Rapporto ONU: nel primo trimestre del 2018 Israele demolisce e confisca 97 strutture palestinesi

Gerusalemme-WAFA. Nel primo trimestre del 2018 Israele ha demolito e confiscato 97 strutture palestinesi, con un aumento del 50% rispetto allo stesso trimestre del 2017 e del 20% se paragonato allo stesso trimestre del 2016, secondo quanto affermato martedì dall’Ufficio delle Nazioni Unite per il Coordinamento degli Affari Umanitari (OCHA) presso i Territori Palestinesi Occupati.

Il rapporto dichiara che, nonostante si sia osservato un livello relativamente basso di distruzione delle proprietà palestinesi nei primi due mesi del 2018 con un ulteriore decremento a marzo (per un totale di 28 edifici demoliti/confiscati/sigillati rispetto ad una media mensile di 35 strutture nel 2017), il numero totale di strutture demolite/confiscate ha raggiunto la quota di 97 durante il primo trimestre del 2018, costituendo circa il 50 ed il 20% delle strutture demolite/confiscate nei rispettivi trimestri del 2017 e 2016, rispettivamente.

Quasi il 30% delle strutture prese di mira nel primo trimestre dell’anno erano residenziali, mentre la parte restante era costituita da edifici necessari per il sostentamento familiare o infrastrutture comuni. Si noti che quasi un terzo delle strutture interessate in questo periodo è stato sequestrato, anziché demolito, rispetto al 10% del 2017.

Durante questo mese, 23 strutture sono state demolite, confiscate o sigillate (in un caso) a causa della mancanza di permessi di costruzione nell’Area C e a Gerusalemme Est, ed in aggiunta una struttura, nell’Area C, è stata sigillata solo come strumento punitivo.

17 di queste strutture colpite (circa il 70%) si trovano a Gerusalemme Est dove, nonostante il calo generale, le demolizioni restano allo stesso alto livello del 2017 e del 2016. Di queste, sette erano abitazioni, tre delle quali sono state demolite o sigillate dai loro stessi proprietari palestinesi per evitare il pagamento di multe onerose.
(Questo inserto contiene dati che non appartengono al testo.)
Lemma free_all_ok F runs pending rest :
  account F runs (pending ++ rest) →
  ∃ out, free_all runs pending = Ok out ∧ account F out rest ∧
    list_sum run_len out = list_sum run_len runs + list_sum pl_len pending.
Proof.
  revert runs. induction pending as [|pl pending IH]; intros runs Ha; cbn [free_all].
  { exists runs. split_and!; [done|done|simpl; lia]. }
  destruct (account_release _ _ _ _ Ha) as (out & Ho & Hac). rewrite Ho. simpl.
  destruct (release_sum _ _ _ _ _ (ac_wf _ _ _ Ha) Ho) as [Hsum _].
  destruct (IH out Hac) as (out' & -> & Hac' & Hsum'). exists out'. split_and!; [done|done|lia].
Qed.

Lemma place_all_ok F tight runs holds geometry p placed rest :
  account F runs (placed ++ rest) → geometry_fits F geometry →
  ∃ r, place_all tight runs holds geometry p placed = Ok r ∧ ∀ runs' placed', r = Some (runs', placed') →
    account F runs' (placed' ++ rest) ∧ pl_len <$> placed' = (pl_len <$> placed) ++ (pl_len <$> holds) ∧
    list_sum run_len runs' = list_sum run_len runs - list_sum pl_len holds.
Proof.
  intros Ha Hg. revert runs placed Ha. induction holds as [|hold holds IH]; intros runs placed Ha; cbn [place_all].
  { eexists. split; [done|]. intros runs' placed' [= <- <-]. split_and!; [done|by rewrite app_nil_r|simpl; lia]. }
  pose proof (account_covers _ _ _ _ Ha Hg) as Hc.
  assert (∃ o, (if tight then tight_fit runs (pl_len hold) geometry p else allocate runs (pl_len hold) geometry p) = Ok o ∧
    ∀ pl, o = Some pl → placeable p geometry runs (pl_len hold) pl) as (o & -> & Ho)
    by (destruct tight; [by apply tight_fit_ok|by apply allocate_ok]).
  simpl. destruct o as [spot|]; [|by eexists].
  destruct (account_place _ _ _ _ _ _ _ Ha (Ho _ eq_refl)) as (out & -> & Hac & Hsum). simpl.
  destruct (IH out (placed ++ [spot])) as (r & -> & Hr).
  { eapply account_perm; [|exact Hac]. rewrite <-(assoc_L (++)). apply Permutation_middle. }
  exists r. split; [done|]. intros runs' placed' Heq. destruct (Hr _ _ Heq) as (H1 & H2 & H3). split_and!; [done| |lia].
  rewrite H2, fmap_app, <-(assoc_L (++)). csimpl. by destruct (placeable_inside _ _ _ _ _ (Ho _ eq_refl)) as (-> & _).
Qed.

(** Lifting the movable holds and putting them back. *)
Lemma compact_ok F tight runs movable rest geometry p :
  account F runs (movable ++ rest) → geometry_fits F geometry →
  ∃ r, compact tight runs movable geometry p = Ok r ∧ ∀ runs' placed, r = Some (runs', placed) →
    account F runs' (placed ++ rest) ∧ pl_len <$> placed ≡ₚ pl_len <$> movable ∧ list_sum run_len runs' = list_sum run_len runs.
Proof.
  intros Ha Hg. unfold compact. destruct (free_all_ok _ _ _ _ Ha) as (freed & -> & Hf & Hsum). simpl.
  destruct (place_all_ok F tight freed (isort longer movable) geometry p [] rest Hf Hg) as (r & -> & Hr).
  exists r. split; [done|]. intros runs' placed Heq. destruct (Hr _ _ Heq) as (H1 & H2 & H3). split; [done|].
  rewrite H2. simpl. split; [by rewrite isort_perm|]. rewrite (list_sum_perm _ _ _ (isort_perm longer movable)) in H3. lia.
Qed.

Lemma quality_pairs_ok geometry pairs :
  (∀ x, x ∈ pairs → is_Some (geometry !! pl_block x.1) ∧ is_Some (geometry !! pl_block x.2)) →
  ∃ l, quality_pairs geometry pairs = Ok l.
Proof.
  induction pairs as [|[a b] pairs IH]; intros Hall; cbn [quality_pairs]; [by eexists|].
  destruct (Hall (a, b)) as [[ga Ha] [gb Hb]]; [left|]. unfold hold_quality, geometry_at. simpl in *. rewrite Ha, Hb. simpl.
  destruct IH as [l ->]; [intros x Hx; apply Hall; by right|]. by eexists.
Qed.

Lemma account_hold_block F runs live geometry pl :
  account F runs live → geometry_fits F geometry → pl ∈ live → is_Some (geometry !! pl_block pl).
Proof.
  intros Ha Hg Hin. pose proof (ac_len _ _ _ Ha pl Hin). apply (Hg _ (pl_start pl)).
  apply (ac_held _ _ _ Ha pl); [done|]. split; [done|lia].
Qed.

Lemma elem_of_zip {A B} (l : list A) (k : list B) x : x ∈ zip l k → x.1 ∈ l ∧ x.2 ∈ k.
Proof.
  revert k. induction l as [|a l IH]; intros [|b k]; simpl; try (by intros ?%elem_of_nil).
  intros [->|Hin]%elem_of_cons; [split; left|]. destruct (IH k Hin). split; by right.
Qed.

(** The seats of a world: what is pending and what was confirmed. *)
Definition world_ok (F : Z → Z → Prop) (total : Z) (w : SimWorld) : Prop :=
  (∃ confirmed, account F (wo_runs w) (wo_pending w ++ confirmed) ∧
    list_sum run_len (wo_runs w) + list_sum pl_len (wo_pending w ++ confirmed) = total) ∧
  ∀ q, default 0 (wo_rejected w !! q) <= default 0 (wo_attempted w !! q).

Lemma propose_ok F total v geometry p victim w :
  world_ok F total w → geometry_fits F geometry →
  ∃ w', propose v geometry p victim w = Ok w' ∧ world_ok F total w'.
Proof.
  intros [(confirmed & Ha & Hs) Hrej] Hg. unfold propose. cbn zeta.
  set (same h := va_block_scope v = false ∨ pl_block h = pl_block victim).
  cbn [wo_runs wo_pending wo_rejected wo_attempted wo_moves wo_proposals wo_rejected_proposals wo_releases wo_deltas].
  set (movable := filter same (wo_pending w)). set (frozen := filter (λ h, ¬ same h) (wo_pending w)).
  case_bool_decide as Hm; [eexists; split; [done|]; split; [by exists confirmed|done]|].
  assert (Hperm : wo_pending w ++ confirmed ≡ₚ movable ++ (frozen ++ confirmed)).
  { rewrite (assoc_L (++)). apply Permutation_app_tail. unfold movable, frozen. symmetry. apply filter_app_complement. }
  pose proof (account_perm _ _ _ _ Hperm Ha) as Ha'.
  destruct (compact_ok F (bool_decide (va_compaction v = CTight)) _ _ _ geometry p Ha' Hg) as (r & -> & Hr). simpl.
  destruct r as [[runs' replaced]|]; [|eexists; split; [done|]; split; [by exists confirmed|done]].
  destruct (Hr _ _ eq_refl) as (Hac & Hlens & Hsum).
  destruct (quality_pairs_ok geometry (zip (isort longer movable) replaced)) as [pairs ->].
  { intros x [H1 H2]%elem_of_zip. rewrite elem_of_isort in H1. split.
    - eapply (account_hold_block F); [exact Ha'|done|]. apply elem_of_app. by left.
    - eapply (account_hold_block F); [exact Hac|done|]. apply elem_of_app. by left. }
  simpl. destruct (va_pareto v && existsb worse pairs); (eexists; split; [done|]; split; [|done]); [by exists confirmed|].
  exists confirmed. simpl. rewrite <-(assoc_L (++)). split; [done|]. rewrite Hsum, <-Hs, (list_sum_perm _ _ _ Hperm).
  rewrite !(list_sum_app pl_len _ (frozen ++ confirmed)).
  assert (Hmap : ∀ l, list_sum pl_len l = list_sum (λ x, x) (pl_len <$> l)).
  { intros l. induction l as [|x l IHl]; [done|]. csimpl. cbn [list_sum foldr]. f_equal. exact IHl. }
  by rewrite (Hmap replaced), (list_sum_perm _ _ _ Hlens), <-Hmap.
Qed.

Lemma count_ge k m q : default 0 (m !! q) <= default 0 (count k m !! q).
Proof.
  unfold count. destruct (decide (k = q)) as [->|Hne]; [rewrite lookup_insert_eq|rewrite lookup_insert_ne by done]; simpl; lia.
Qed.
Lemma count_mono k m m' : (∀ q, default 0 (m !! q) <= default 0 (m' !! q)) →
  ∀ q, default 0 (count k m !! q) <= default 0 (count k m' !! q).
Proof.
  intros Hm q. unfold count. destruct (decide (k = q)) as [->|Hne]; [rewrite !lookup_insert_eq|rewrite !lookup_insert_ne by done; done].
  simpl. specialize (Hm q). lia.
Qed.

Definition action_ok (a : Action) : Prop := match a with AResolve which _ => (0 <= which)%Q ∧ (which < 1)%Q | ANew _ => True end.

Lemma resolve_index (which : Q) (n : nat) :
  (0 <= which)%Q → (which < 1)%Q → (0 < n)%nat → 0 <= Qfloor (which * inject_Z (Z.of_nat n)) < Z.of_nat n.
Proof.
  intros H0 H1 Hn. assert (Hn' : (0 < inject_Z (Z.of_nat n))%Q) by (change 0%Q with (inject_Z 0); rewrite <-Zlt_Qlt; lia).
  split.
  - change 0 with (Qfloor (inject_Z 0)). apply Qfloor_resp_le. change (inject_Z 0) with 0%Q. nra.
  - apply Z.lt_le_trans with (Qfloor (which * inject_Z (Z.of_nat n)) + 1); [lia|].
    assert (Hlt : (inject_Z (Qfloor (which * inject_Z (Z.of_nat n))) < inject_Z (Z.of_nat n))%Q).
    { eapply Qle_lt_trans; [apply Qfloor_le|]. nra. }
    rewrite <-Zlt_Qlt in Hlt. lia.
Qed.

Lemma world_step_ok F total v geometry p w a :
  world_ok F total w → geometry_fits F geometry → action_ok a →
  ∃ w', world_step v geometry p w a = Ok w' ∧ world_ok F total w'.
Proof.
  intros Hw Hg Hact. pose proof Hw as [(confirmed & Ha & Hs) Hrej]. destruct a as [which abandoned|q]; cbn [world_step].
  - case_bool_decide as Hne; [by exists w|]. destruct Hact as [Hq0 Hq1].
    destruct (picked (wo_pending w) (Qfloor (which * inject_Z (Z.of_nat (length (wo_pending w)))))) as (victim & Hv & Hin).
    { apply resolve_index; [done|done|]. destruct (wo_pending w); [done|simpl; lia]. }
    rewrite Hv. pose proof (delete_Permutation _ _ _ Hv) as Hperm.
    set (pending := delete _ (wo_pending w)) in *.
    assert (Hall : wo_pending w ++ confirmed ≡ₚ victim :: (pending ++ confirmed)) by (by rewrite Hperm).
    destruct (negb abandoned).
    + eexists. split; [done|]. split; [|done]. exists (victim :: confirmed). simpl.
      assert (Hall' : wo_pending w ++ confirmed ≡ₚ pending ++ victim :: confirmed) by (rewrite Hall; apply Permutation_middle).
      split; [by eapply account_perm|]. by rewrite <-(list_sum_perm _ _ _ Hall').
    + pose proof (account_perm _ _ _ _ Hall Ha) as Ha'. destruct (account_release _ _ _ _ Ha') as (out & Ho & Hac).
      rewrite Ho. simpl. destruct (release_sum _ _ _ _ _ (ac_wf _ _ _ Ha) Ho) as [Hsum _].
      match goal with |- context [mk_world out pending ?a ?b ?c ?d ?e ?f ?g] => set (w1 := mk_world out pending a b c d e f g) end.
      assert (Hw1 : world_ok F total w1).
      { split; [|done]. exists confirmed. simpl. split; [done|]. rewrite <-Hs, (list_sum_perm _ _ _ Hall). simpl. lia. }
      destruct (_ && _); [|by exists w1]. by apply propose_ok.
  - destruct (allocate_ok p geometry (wo_runs w) q (account_covers _ _ _ _ Ha Hg)) as (o & -> & Ho). simpl.
    assert (Hrej' : ∀ k, default 0 (wo_rejected w !! k) <=
      default 0 ((if q <=? list_sum run_len (wo_runs w) then count q (wo_attempted w) else wo_attempted w) !! k)).
    { intros k. destruct (_ <=? _); [|done]. etrans; [apply Hrej|apply count_ge]. }
    destruct o as [spot|].
    + destruct (account_place _ _ _ _ _ _ _ Ha (Ho _ eq_refl)) as (out & -> & Hac & Hsum). simpl.
      eexists. split; [done|]. split; [|done]. exists confirmed. simpl.
      assert (Hperm : spot :: wo_pending w ++ confirmed ≡ₚ (wo_pending w ++ [spot]) ++ confirmed)
        by (rewrite <-(assoc_L (++)); apply Permutation_middle).
      split; [by eapply account_perm|]. rewrite <-(list_sum_perm _ _ _ Hperm). cbn [list_sum foldr].
      fold (list_sum pl_len (wo_pending w ++ confirmed)). destruct (placeable_inside _ _ _ _ _ (Ho _ eq_refl)) as (-> & _). lia.
    + eexists. split; [done|]. split; [by exists confirmed|]. simpl. destruct (_ <=? _); [by apply count_mono|done].
Qed.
L’incidente più grave è avvenuto nella comunità di Al Wata, vicino al checkpoint di Gilo, dove le autorità israeliane hanno demolito due abitazioni e cinque strutture commerciali o utilizzate come sostentamento, lasciando senza casa 13 persone.
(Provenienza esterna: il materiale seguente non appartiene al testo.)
(** The nightly purge never makes a payment event new again while Stripe may
    still send it: with settings that load, an event received in the last week
    (Stripe resends for three days) is still told apart as a duplicate. *)
Theorem purge_keeps_recent_events s0 s now d id ty received tx_now :
  load_settings s0 = Ok s → d_stripe d !! id = Some (ty, received) → now - received <= 7 * 86400000 →
  let '(r, d') := purge_old_stripe_events s now d in
  r = Ok tt ∧ claim_event id ty tx_now d' = (Ok false, d').
Proof.
  intros (_ & Hb & _)%load_settings_guards Hd Hage. unfold purge_old_stripe_events, commit_or_log,
    purge_events_older_than, claim_event, cutoff_for. simpl. split; [done|].
  unfold field_bounds in Hb. rewrite !andb_true_iff in Hb.
  assert (7 <= STRIPE_EVENT_RETENTION_DAYS s) by lia.
  rewrite (proj2 (map_lookup_filter_Some _ _ id (ty, received))); [done|].
  split; [done|]. simpl. lia.
Qed.

Lemma purge_keeps_recent_events_run :
  let d := set_stripe {[ "evt_1" := ("payment_intent.succeeded", 0) ]} empty_db in
  let '(r, d') := purge_old_stripe_events (default_settings "whsec") (3 * 86400000) d in
  r = Ok tt ∧ claim_event "evt_1" "payment_intent.succeeded" (3 * 86400000) d' = (Ok false, d').
Proof.
  apply (purge_keeps_recent_events (default_settings "whsec") _ _ _ _ _ 0); [by vm_compute|done|lia].
Qed.

(** ** Consumer groups and the long-lived consumer *)

(** A key that may hold a stream, and the stream its group. *)
Inductive stream_key : Type :=
  | NoStream
  | Ungrouped (entries : list (sid * fields)) (last_id : sid)
  | Grouped (st : Stream).

(** [XGROUP CREATE key group 0 MKSTREAM]: the group starts before the first entry. *)
Definition xgroup_create (k : stream_key) : (string + unit) * stream_key :=
  match k with
  | NoStream => (inr tt, Grouped empty_stream)
  | Ungrouped entries last_id => (inr tt, Grouped (mk_stream entries last_id (0, 0) ∅))
  | Grouped _ => (inl "BUSYGROUP Consumer Group name already exists", k)
  end.

(** [needle in text] *)
Definition has_text (needle text : string) : bool := is_some (String.index 0 needle text).

(** [ensure_consumer_group]; [inl] is the error it raises again. *)
Definition ensure_consumer_group (k : stream_key) : (string + unit) * stream_key :=
  match xgroup_create k with
  | (inl e, k') => if has_text "BUSYGROUP" e then (inr tt, k') else (inl e, k')
  | done_ => done_
  end.

(** [startup]: the audit group, then the order group; both processes ensure the
    order group. *)
Definition startup (audit orders : stream_key) : (string + unit) * (stream_key * stream_key) :=
  match ensure_consumer_group audit with
  | (inl e, audit) => (inl e, (audit, orders))
  | (inr _, audit) => let '(r, orders) := ensure_consumer_group orders in (r, (audit, orders))
  end.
Nell’Area C, riferisce l’OCHA, le autorità israeliane hanno demolito sei strutture in quattro diverse occasioni, il numero più basso di strutture palestinesi demolite nell’Area C rilevato dal giugno 2017. In un caso, nella comunità pastorizia di Susiya, a Hebron, le autorità israeliane hanno confiscato una tenda residenziale cacciando una intera famiglia. Parte della comunità è a rischio di trasferimento forzato dato che a maggio si terrà un’audizione a questo riguardo presso la Corte Suprema israeliana.

Nessuna delle strutture colpite era stata finanziata da donatori, sebbene quattro edifici sovvenzionati dall’Unione Europea, in una comunità nella Valle del Giordano, hanno avuto l’ordine di terminare le loro attività. Complessivamente, durante il primo trimestre del 2018, quattordici strutture finanziate da donatori sono state demolite/confiscate, costituendo un calo dell’82-90 percento se paragonate agli stessi trimestri del 2017 (78 edifici) e 2016 (136 edifici).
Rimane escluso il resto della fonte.